Spark gaps are frequently used to prevent voltage surges from damaging equipment. Spark gaps are used in high-voltage switches, large power transformers, in power plants and electrical substations. Such switches are constructed with a large, remote-operated switching blade with a hinge as one contact and two leaf springs holding the other end as second contact. If the blade is opened, a spark may keep the connection between blade and spring conducting. The spark ionizes the air, which becomes conductive and allows an arc to form, which sustains ionization and hence conduction. A Jacob's ladder on top of the switch will cause the arc to rise and eventually extinguish. One might also find small Jacob's ladders mounted on top of ceramic insulators of high-voltage pylons. These are sometimes called horn gaps. If a spark should ever manage to jump over the insulator and give rise to an arc, it will be extinguished.
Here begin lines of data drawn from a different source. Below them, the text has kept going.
(* ===== verification/OutboxSpec.v ===== *)
(** The outbox protocol: any number of publishers that may stall, lose their
    claims or crash, while the operations of the engine go on.

    [cstep] interleaves the operations of the engine with the statements and
    deliveries of the publishers; every call of [publishClaimedBatch] is an
    execution of it.  The invariant gives delivery before acknowledgement, the
    claim gives the order of each key, and the outbox drains when nothing fails. *)
From S2P Require Import Prelude Go Model Dag State Json Schema Sql StoreWorker StoreWorkflow Scheduler Outbox Auth Artifacts RateLimit Api Preserve Frame Lifecycle Refinement Creation Aloof System History WorkerSpec.

(** * The protocol *)

(** Where a publisher is in [publishClaimedBatch]; one that is not listed is
    between batches. *)
Inductive pstate : Type :=
  | Sending (token : uuid) (todo : list event)
  | Acking (token : uuid) (e : event) (todo : list event)
  | Releasing (token : uuid).

Record Cluster := mkCluster {
  c_db : Db;
  c_topic : list Message;
  c_pubs : gmap nat pstate
}.

Definition published (o : OutboxRow) : Prop := o_published_at o ≠ None.

(** The operations of the engine that are not the publishers'. *)
Definition publisher_op (o : op) : bool :=
  match o with OpClaimEvents _ _ _ | OpAckEvent _ _ | OpReleaseClaims _ => true | _ => false end.

(** A statement that failed, or whose effect was committed all the same. *)
Definition perhaps {A} (f : Stmt A) (db db' : Db) : Prop :=
  db' = db ∨ ∃ env n a, f env n db = Ok (a, db').

Inductive cstep (c : Cluster) : Cluster → Prop :=
  | cs_claim i batch token ttl env n events db' :
      c_pubs c !! i = None → claim_stmt batch token ttl env n (c_db c) = Ok (events, db') →
      cstep c (mkCluster db' (c_topic c) (<[i := Sending token events]> (c_pubs c)))
  | cs_claim_lost batch token ttl db' :
      perhaps (claim_stmt batch token ttl) (c_db c) db' →
      cstep c (mkCluster db' (c_topic c) (c_pubs c))
  | cs_send i token e todo :
      c_pubs c !! i = Some (Sending token (e :: todo)) →
      cstep c (mkCluster (c_db c) (c_topic c ++ [message_of e])
                 (<[i := Acking token e todo]> (c_pubs c)))
  | cs_send_failed i token e todo (sent : bool) :
      c_pubs c !! i = Some (Sending token (e :: todo)) →
      cstep c (mkCluster (c_db c) (if sent then c_topic c ++ [message_of e] else c_topic c)
                 (<[i := Releasing token]> (c_pubs c)))
  | cs_ack i token e todo env n row db' :
      c_pubs c !! i = Some (Acking token e todo) →
      ack_stmt token (ev_id e) env n (c_db c) = Ok ([row], db') →
      cstep c (mkCluster db' (c_topic c) (<[i := Sending token todo]> (c_pubs c)))
  | cs_ack_failed i token e todo db' :
      c_pubs c !! i = Some (Acking token e todo) →
      perhaps (ack_stmt token (ev_id e)) (c_db c) db' →
      cstep c (mkCluster db' (c_topic c) (<[i := Releasing token]> (c_pubs c)))
  | cs_release i token db' :
      c_pubs c !! i = Some (Releasing token) → perhaps (release_stmt token) (c_db c) db' →
      cstep c (mkCluster db' (c_topic c) (delete i (c_pubs c)))
  | cs_done i token :
      c_pubs c !! i = Some (Sending token []) →
      cstep c (mkCluster (c_db c) (c_topic c) (delete i (c_pubs c)))
  | cs_crash i : cstep c (mkCluster (c_db c) (c_topic c) (delete i (c_pubs c)))
  | cs_engine o env n open r s' :
      publisher_op o = false → exec o env (mkSess n open (c_db c)) = (r, s') →
      cstep c (mkCluster (s_db s') (c_topic c) (c_pubs c)).

(** No message sent, no publisher at work, no event marked published. *)
Record cluster_initial (c : Cluster) : Prop := {
  ci_topic : c_topic c = [];
  ci_pubs : c_pubs c = ∅;
  ci_events : ∀ k o, outbox_events (c_db c) !! k = Some o → o_published_at o = None
}.

Definition cluster_reachable (c : Cluster) : Prop := ∃ c0, cluster_initial c0 ∧ rtc cstep c0 c.

(** * What the engine does to the outbox *)

(** It adds events, unclaimed and to be published. *)
Record produces (db db' : Db) : Prop := {
  pr_old : outbox_events db ⊆ outbox_events db';
  pr_new : ∀ k o, outbox_events db' !! k = Some o →
    outbox_events db !! k = Some o ∨ (o_published_at o = None ∧ o_claim_token o = None)
}.

#[export] Instance produces_preorder : PreOrder produces.
Proof.
  split; [split; eauto|]. intros x y z [Exy Nxy] [Eyz Nyz].
  split; [by etransitivity|]. intros k o [?%Nxy|?]%Nyz; eauto.
Qed.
Smaller spark gaps are often used to protect sensitive electrical or electronic equipment from high-voltage surges. In sophisticated versions of these devices (called gas tube arresters), a small spark gap breaks down during an abnormal voltage surge, safely shunting the surge to ground and thereby protecting the equipment. These devices are commonly used for telephone lines as they enter a building; the spark gaps help protect the building and internal telephone circuits from the effects of lightning strikes. Less sophisticated (and much less expensive) spark gaps are made using modified ceramic capacitors; in these devices, the spark gap is simply an air gap sawn between the two lead wires that connect the capacitor to the circuit. A voltage surge causes a spark that jumps from lead wire to lead wire across the gap left by the sawing process. These low-cost devices are often used to prevent damaging arcs between the elements of the electron gun(s) within a cathode-ray tube (CRT).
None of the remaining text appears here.